## What the exercise asks:
Everything from the line containing "let errorType := determineErrorType e in" through the line containing "match fsReadFile u with" in the listing below should be copied exactly, and nothing more.

## The input:
(** * Manifold portfolio analyzer: the valuation engine of [manifold-api.js]

    A shallow embedding of the calculation functions of [manifold-api.js]
    and the properties of its valuation engine.

    Numbers.  JavaScript numbers are modelled as real numbers with exact
    arithmetic; [NaN] is kept as a separate value where the code can produce
    it from an [undefined] operand.  [Math.pow] is the real power function
    on positive bases.  Rounding, overflow and the infinities are outside
    the model.

    Objects.  A field read from a parsed JSON object is a [value]:
    [undefined] when the key is absent, [null], or a number. *)

From Stdlib Require Import Reals Lra Lia PeanoNat List String Bool.
From Stdlib Require Import Permutation Sorted.
Import ListNotations.

Open Scope string_scope.
Open Scope R_scope.

(** ** JavaScript values and operators *)

Inductive value : Type :=
| undefined
| null
| number (x : R).

(** A number that may be [NaN]. *)
Inductive num : Type :=
| NaN
| Fin (x : R).

Definition Rltb (x y : R) : bool := if Rlt_dec x y then true else false.
Definition Rleb (x y : R) : bool := if Rle_dec x y then true else false.
Definition Reqb (x y : R) : bool := if Req_dec_T x y then true else false.

Infix "<?" := Rltb (at level 70, no associativity) : R_scope.
Infix "<=?" := Rleb (at level 70, no associativity) : R_scope.

(** [v || d] on a numeric field: [undefined], [null] and [0] are falsy. *)
Definition orElse (v : value) (d : R) : R :=
  match v with
  | number x => if Reqb x 0 then d else x
  | _ => d
  end.

(** [v > 0] on a field: [undefined] converts to [NaN], [null] to [0]. *)
Definition positive (v : value) : bool :=
  match v with
  | number x => 0 <? x
  | _ => false
  end.

(** [ToNumber]. *)
Definition toNumber (v : value) : num :=
  match v with
  | undefined => NaN
  | null => Fin 0
  | number x => Fin x
  end.

Definition nlift2 (op : R -> R -> R) (a b : num) : num :=
  match a, b with
  | Fin x, Fin y => Fin (op x y)
  | _, _ => NaN
  end.

Definition nmul : num -> num -> num := nlift2 Rmult.
Definition nsub : num -> num -> num := nlift2 Rminus.
Definition ndiv : num -> num -> num := nlift2 Rdiv.

(** Comparisons with a [NaN] operand are false. *)
Definition nltb (a b : num) : bool :=
  match a, b with
  | Fin x, Fin y => x <? y
  | _, _ => false
  end.

Definition nleb (a b : num) : bool :=
  match a, b with
  | Fin x, Fin y => x <=? y
  | _, _ => false
  end.

(** [Math.pow] on the reals.  For a positive base it is [exp (y * ln x)];
    [Math.pow(x, 0)] is [1] and [Math.pow(0, y)] is [0] for [y > 0].  The
    remaining cases ([Infinity] and [NaN] in JavaScript) are outside the
    model and are given the value [0]. *)
Definition Math_pow (x y : R) : R :=
  if Reqb y 0 then 1
  else if 0 <? x then Rpower x y
  else 0.

(** ** The AMM share-cost solver *)

(** A JavaScript object with the keys [YES] and [NO]: a pool, or the
    [totalShares] of a holding. *)
Record YesNo : Type := mkYesNo { YES : value; NO : value }.

(** [calculateCpmmShares(pool, p, betAmount, outcome)]. *)
Definition calculateCpmmShares
    (pool : YesNo) (p betAmount : R) (outcome : string) : R :=
  if Reqb betAmount 0 then 0
  else
    let y := orElse (YES pool) 0 in
    let n := orElse (NO pool) 0 in
    let k := Math_pow y p * Math_pow n (1 - p) in
    if (outcome =? "YES")%string then
      y + betAmount - Math_pow (k * Math_pow (betAmount + n) (p - 1)) (1 / p)
    else
      n + betAmount - Math_pow (k * Math_pow (betAmount + y) (- p)) (1 / (1 - p)).

(** The binary-search loop of [calculateAmountToBuyShares]: [iters]
    remaining rounds on the loop variables [minAmount], [maxAmount], [mid];
    [received] is the call [calculateCpmmShares(pool, p, mid, outcome)]. *)
Fixpoint bisect (received : R -> R) (shares : R) (iters : nat)
    (minAmount maxAmount mid : R) : R :=
  match iters with
  | O => mid
  | S i =>
      let mid := (minAmount + maxAmount) / 2 in
      let sharesReceived := received mid in
      if Rabs (sharesReceived - shares) <? 1 / 10000 then mid
      else if sharesReceived <? shares then
        bisect received shares i mid maxAmount mid
      else
        bisect received shares i minAmount mid mid
  end.

(** The probability estimate and lower search bound computed at the top of
    [calculateAmountToBuyShares]. *)
Definition poolProb (pool : YesNo) : R :=
  let y := orElse (YES pool) 0 in
  let n := orElse (NO pool) 0 in
  if 0 <? y + n then n / (y + n) else 1 / 2.

Definition lowerBound (pool : YesNo) (shares : R) (outcome : string) : R :=
  if (outcome =? "YES")%string then shares * poolProb pool
  else shares * (1 - poolProb pool).

(** [calculateAmountToBuyShares(pool, p, shares, outcome)]. *)
Definition calculateAmountToBuyShares
    (pool : YesNo) (p shares : R) (outcome : string) : R :=
  if shares <=? 0 then 0
  else
    let minAmount := lowerBound pool shares outcome in
    let maxAmount := shares in
    bisect (fun mid => calculateCpmmShares pool p mid outcome)
           shares 50 minAmount maxAmount 0.

(** [['cpmm-1', 'cpmm-multi-1'].includes(mechanism)]. *)
Definition supported (mechanism : string) : bool :=
  existsb (String.eqb mechanism) ["cpmm-1"; "cpmm-multi-1"].

Definition opposite (outcome : string) : string :=
  if (outcome =? "YES")%string then "NO" else "YES".

(** [calculateSaleValue(shares, outcome, pool, p, mechanism)]. *)
Definition calculateSaleValue
    (shares : R) (outcome : string) (pool : YesNo) (p : R)
    (mechanism : string) : R :=
  if negb (supported mechanism) then 0
  else
    let y := orElse (YES pool) 0 in
    let n := orElse (NO pool) 0 in
    if (y <=? 0) || (n <=? 0) then 0
    else
      let oppositeOutcome := opposite outcome in
      let buyAmount := calculateAmountToBuyShares pool p shares oppositeOutcome in
      Rmax 0 (shares - buyAmount).

(** [calculateSimpleSaleValue(shares, probability, outcome)]. *)
Definition calculateSimpleSaleValue
    (shares : R) (probability : value) (outcome : string) : num :=
  if (outcome =? "YES")%string then
    nmul (Fin shares) (toNumber probability)
  else if (outcome =? "NO")%string then
    nmul (Fin shares) (nsub (Fin 1) (toNumber probability))
  else Fin 0.

(** [calculateReturnIfCorrect(saleValue, shares, closeTime, currentTime)];
    [None] is the [null] result.  [!closeTime] holds for [undefined],
    [null] and [0]. *)
Definition calculateReturnIfCorrect
    (saleValue : num) (shares : R) (closeTime : value) (currentTime : R)
    : option num :=
  match closeTime with
  | number c =>
      if Reqb c 0 then None
      else
        let daysUntilClose := (c - currentTime) / (1000 * 60 * 60 * 24) in
        if (daysUntilClose <=? 0) || nleb saleValue (Fin 0) then None
        else
          let profitIfCorrect := nsub (Fin shares) saleValue in
          let effectiveDays := Rmax daysUntilClose 1 in
          Some (nmul (ndiv profitIfCorrect saleValue)
                     (Fin (365 / effectiveDays)))
  | _ => None
  end.

(** ** The records of the pipeline *)

Module Answer.
Record t : Type := mk {
    id : string;
    resolution : option string;   (* [None]: undefined or null *)
    prob : value;
    text : option string;
    poolYes : value;
    poolNo : value
  }.
End Answer.

Module Contract.
Record t : Type := mk {
    id : string;
    isResolved : bool;
    mechanism : option string;
    closeTime : value;
    question : option string;
    slug : option string;
    creatorUsername : option string;
    p : value;
    prob : value;
    pool : option YesNo;
    answers : option (list Answer.t)
  }.
End Contract.

Module Metrics.
Record t : Type := mk {
    totalShares : option YesNo;
    answerId : option string
  }.
End Metrics.

Module RawData.
  (** [metricsByContract] is given by its [Object.entries], in enumeration
      order. *)
Record t : Type := mk {
    contracts : option (list Contract.t);
    metricsByContract : option (list (string * list Metrics.t))
  }.
End RawData.

Module Position.
Record t : Type := mk {
    contractId : string;
    question : string;
    answer : option string;
    url : string;
    outcome : string;
    shares : R;
    saleValue : num;
    fairValue : num;
    slippage : num;
    probability : value;
    daysUntilClose : option R;
    returnIfCorrect : option num
  }.
End Position.

(** [s || d] on a string field: absent and empty strings are falsy. *)
Definition strOr (s : option string) (d : string) : string :=
  match s with
  | Some (String a r) => String a r
  | _ => d
  end.

(** [o || {}] on an object with the keys [YES] and [NO]. *)
Definition objOr (o : option YesNo) : YesNo :=
  match o with
  | Some o => o
  | None => mkYesNo undefined undefined
  end.

Definition listOr {A : Type} (l : option (list A)) : list A :=
  match l with
  | Some l => l
  | None => []
  end.

(** The object [contractsLookup], filled by
    [contracts.forEach(c => contractsLookup[c.id] = c)]. *)
Definition Lookup : Type := string -> option Contract.t.

Definition emptyLookup : Lookup := fun _ => None.

Definition assign (m : Lookup) (c : Contract.t) : Lookup :=
  fun k => if (k =? Contract.id c)%string then Some c else m k.

Definition buildLookup (contracts : list Contract.t) : Lookup :=
  fold_left assign contracts emptyLookup.

(** ** The position pipeline *)

(** The loop variables [probability], [answerText] and [pool] of
    [processPositions]. *)
Record Resolved : Type := mkResolved {
  r_probability : value;
  r_answerText : option string;
  r_pool : YesNo
}.

(** [answerId] is truthy: present and not the empty string. *)
Definition truthyId (answerId : option string) : option string :=
  match answerId with
  | Some (String a r) => Some (String a r)
  | _ => None
  end.

(** The [for (const ans of answers)] loop: it stops at the first answer
    whose id is [answerId]; a resolved answer leaves the variables as they
    were. *)
Fixpoint scanAnswers (answers : list Answer.t) (answerId : string)
    (st : Resolved) : Resolved :=
  match answers with
  | [] => st
  | ans :: rest =>
      if (Answer.id ans =? answerId)%string then
        match Answer.resolution ans with
        | Some _ => st
        | None =>
            mkResolved (Answer.prob ans)
                       (Some (strOr (Answer.text ans) ""))
                       (mkYesNo (number (orElse (Answer.poolYes ans) 0))
                                (number (orElse (Answer.poolNo ans) 0)))
        end
      else scanAnswers rest answerId st
  end.

(** The branch on [mechanism] that reads probability and pool. *)
Definition resolve (contract : Contract.t) (mechanism : string)
    (answerId : option string) : Resolved :=
  let st := mkResolved null None (mkYesNo undefined undefined) in
  if (mechanism =? "cpmm-1")%string then
    mkResolved (Contract.prob contract) None (objOr (Contract.pool contract))
  else if (mechanism =? "cpmm-multi-1")%string then
    match truthyId answerId with
    | Some answerId =>
        scanAnswers (listOr (Contract.answers contract)) answerId st
    | None => st
    end
  else st.

(** [if (probability === null) { ... }]: [None] is the [continue]. *)
Definition fallbackProbability (probability : value) (pool : YesNo)
    : option value :=
  match probability with
  | null =>
      let yesPool := orElse (YES pool) 0 in
      let noPool := orElse (NO pool) 0 in
      if (0 <? yesPool) && (0 <? noPool) then
        Some (number (noPool / (yesPool + noPool)))
      else None
  | _ => Some probability
  end.
(** The marker test as the specification words it: the text matches the
    version-marker pattern somewhere, not only at its start. *)
Definition containsVersionMarker (content : string) : Prop :=
  exists before marker rest,
    content = before ++ (marker ++ rest)
    /\ Regex.matches OPENAPI_MARKER_REGEX marker.

(** The extension test as the specification words it: the path ends,
    case-insensitively, in one of the recognized suffixes. *)
Definition endsInRecognizedSuffix (p : string) : Prop :=
  exists ext pre suf,
    In ext OPENAPI_EXTENSIONS /\ p = pre ++ suf /\ toLowerCase suf = ext.

(** The workspace service behind [openTextDocument]: what opening each
    locator gives, and the locators opened so far. *)
Record Workspace : Type := {
  openTextDocument : Uri -> Completion TextDocument;
  opened : list Uri
}.

Definition recordOpen (u : Uri) (ws : Workspace) : Workspace :=
  {| openTextDocument := openTextDocument ws; opened := opened ws ++ [u] |}.

Definition isOpenApiDocument (u : Uri) (ws : Workspace) : bool * Workspace :=
  if negb (hasOpenApiExtension u) then (false, ws)
  else
    let ws' := recordOpen u ws in
    match openTextDocument ws u with
    | Normal document =>
        match getText document with
        | Normal content => (hasOpenApiMarker content, ws')
        | Throw _ => (false, ws')
        end
    | Throw _ => (false, ws')
    end.

Definition isOpenApiTextDocument (document : TextDocument) : Completion bool :=
  if negb (hasOpenApiExtension (uri document)) then Normal false
  else
    match getText document with
    | Normal content => Normal (hasOpenApiMarker content)
    | Throw e => Throw e
    end.

(** The pattern read as a shape of the text: somewhere the word
    [openapi] or [swagger] in any mix of cases, then white space with
    at most one quote in it, a colon, white space, at most one quote,
    and a digit or a dot. *)
Definition isQuote (c : ascii) : bool :=
  Ascii.eqb c doubleQuote || Ascii.eqb c "'"%char.

Definition isDigitOrDot (c : ascii) : bool := isDigit c || Ascii.eqb c "."%char.

Definition isKeyword (word : string) : Prop :=
  toLowerCase word = "openapi" \/ toLowerCase word = "swagger".

Definition optionalQuote (q : string) : Prop :=
  q = "" \/ exists c, q = String c "" /\ isQuote c = true.

Definition markerShape (content : string) : Prop :=
  exists before word s1 q1 s2 s3 q2 d rest,
    content
    = before ++ (word ++ (s1 ++ (q1 ++ (s2 ++ (":" ++ (s3 ++ (q2 ++ String d rest)))))))
    /\ isKeyword word
    /\ allChars isSpace s1 = true /\ optionalQuote q1
    /\ allChars isSpace s2 = true /\ allChars isSpace s3 = true
    /\ optionalQuote q2 /\ isDigitOrDot d = true.

End Detection.

(** ** Content reader (fileReader.ts) *)

Module Reader.
Import Js Detection.

Inductive FileReadErrorType : Type :=
| NotFound
| PermissionDenied
| TooLarge
| Unknown.

Record FileReadError : Type := {
  type : FileReadErrorType;
  errorUri : Uri;
  message : string;
  originalError : option Thrown
}.

Definition getUserMessage (e : FileReadError) : string :=
  match type e with
  | NotFound => "File not found: " ++ fsPath (errorUri e)
  | PermissionDenied =>
      "Permission denied: Cannot read file " ++ fsPath (errorUri e)
  | TooLarge =>
      "File too large: " ++ fsPath (errorUri e)
      ++ " exceeds the maximum size limit"
  | Unknown =>
      "Failed to read file: " ++ fsPath (errorUri e) ++ ". "
      ++ orString (option_map errorMessage (originalError e)) "Unknown error"
  end.

Record FileReadResult : Type := {
  success : bool;
  content : option string;
  error : option FileReadError
}.

Definition succeed (text : string) : FileReadResult :=
  {| success := true; content := Some text; error := None |}.

Definition fail (e : FileReadError) : FileReadResult :=
  {| success := false; content := None; error := Some e |}.

(** Maximum file size in bytes (10 MB). *)
Definition MAX_FILE_SIZE : Z := 10 * 1024 * 1024.

(** [fileData.byteLength] of the [Uint8Array] read from disk. *)
Definition byteLength (fileData : list Byte.byte) : Z :=
  Z.of_nat (length fileData).

Definition codeOf (e : Thrown) : option string :=
  match e with
  | ThrownError c _ => c
  | ThrownObject c => c
  | ThrownValue _ => None
  end.

Definition codeIs (c : option string) (name : string) : bool :=
  match c with
  | Some x => String.eqb x name
  | None => false
  end.

Definition determineErrorType (e : Thrown) : FileReadErrorType :=
  let c := codeOf e in
  if codeIs c "FileNotFound" || codeIs c "ENOENT" then NotFound
  else if codeIs c "NoPermissions" || codeIs c "EACCES" || codeIs c "EPERM"
       then PermissionDenied
  else Unknown.

Definition getErrorMessage (t : FileReadErrorType) (u : Uri) : string :=
  match t with
  | NotFound => "File not found: " ++ fsPath u
  | PermissionDenied => "Permission denied: Cannot read file " ++ fsPath u
  | TooLarge => "File too large: " ++ fsPath u
  | Unknown => "Failed to read file: " ++ fsPath u
  end.

Section ReadFile.
(** [vscode.workspace.fs.readFile]: the raw bytes, or the error the
    file system raises. *)
Variable fsReadFile : Uri -> Completion (list Byte.byte).
(** [Buffer.from(fileData).toString('utf8')] *)
Variable utf8ToString : list Byte.byte -> Completion string.

Definition caught (u : Uri) (e : Thrown) : FileReadResult :=
  let errorType := determineErrorType e in
  fail {| type := errorType; errorUri := u;
          message := getErrorMessage errorType u;
          originalError := asError e |}.

Definition readFile (u : Uri) : FileReadResult :=
  match fsReadFile u with
  | Throw e => caught u e
  | Normal fileData =>
      if (MAX_FILE_SIZE <? byteLength fileData)%Z then
        fail {| type := TooLarge; errorUri := u;
                message :=
                  "File size (" ++ showZ (byteLength fileData)
                  ++ " bytes) exceeds maximum allowed size ("
                  ++ showZ MAX_FILE_SIZE ++ " bytes)";
                originalError := None |}
      else
        match utf8ToString fileData with
        | Normal content => succeed content
        | Throw e => caught u e
        end
  end.
End ReadFile.
(** * AgentCore deployment tutorial: deploy script, service handler, invocation client

  A shallow embedding of the three TypeScript programs of
  [typescript/01-tutorials/03-deployment/01-agentcore-deployment/src]:

  - [Deploy]: the deployment script (create-or-update of the runtime named
    [AGENT_NAME], then the readiness poll [waitForReady]);
  - [Server]: the Express application ([calculatorTool], [POST /invocations],
    [GET /ping]);
  - [InvokeAgent]: the command-line invocation client.

  Remote calls, timers and the console are effects: every program is a
  function from what its environment answers to the sequence of effects it
  performs and the way it ends. *)

From Stdlib Require Import String Ascii List ZArith Lia Bool.
From Stdlib Require Import Strings.Byte PrimFloat.
Import ListNotations.
Set Warnings "-register-all".
Local Open Scope list_scope.
Local Open Scope string_scope.

(** ** JavaScript values of type [string | undefined] *)

Module Js.

(** A value of type [string | undefined]: an unset environment variable, a
    missing argument, an absent response field. *)
Definition optstring := option string.

(** [!!x] at type [string | undefined]: [undefined] and the empty string are
    falsy, every other string is truthy. *)
Definition truthy (x : optstring) : bool :=
  match x with
  | Some EmptyString => false
  | Some _ => true
  | None => false
  end.

(** [`${x}`]: a template literal renders [undefined] by its name. *)
Definition template (x : optstring) : string :=
  match x with
  | Some s => s
  | None => "undefined"
  end.

(** [x || d] at type [string | undefined], with a string default: [x] when
    it is truthy (it is a string then), [d] otherwise. *)
Definition or_else (x : optstring) (d : string) : string :=
  if truthy x then template x else d.

(** Unset, or set to the empty string. *)
Definition absent (x : optstring) : Prop := x = None \/ x = Some EmptyString.

(** [x === 'lit'] for [x : string | undefined]. *)
Definition strict_eq (x : optstring) (lit : string) : bool :=
  match x with
  | Some s => String.eqb s lit
  | None => false
  end.

(** The line feed that ['\n'] denotes in a string literal. *)
Definition LF : string := String (ascii_of_nat 10) EmptyString.

(** The double quote, which a string literal in single quotes holds as it is. *)
Definition DQUOTE : string := String (ascii_of_nat 34) EmptyString.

## Your solution:
  let errorType := determineErrorType e in
  fail {| type := errorType; errorUri := u;
          message := getErrorMessage errorType u;
          originalError := asError e |}.

Definition readFile (u : Uri) : FileReadResult :=
  match fsReadFile u with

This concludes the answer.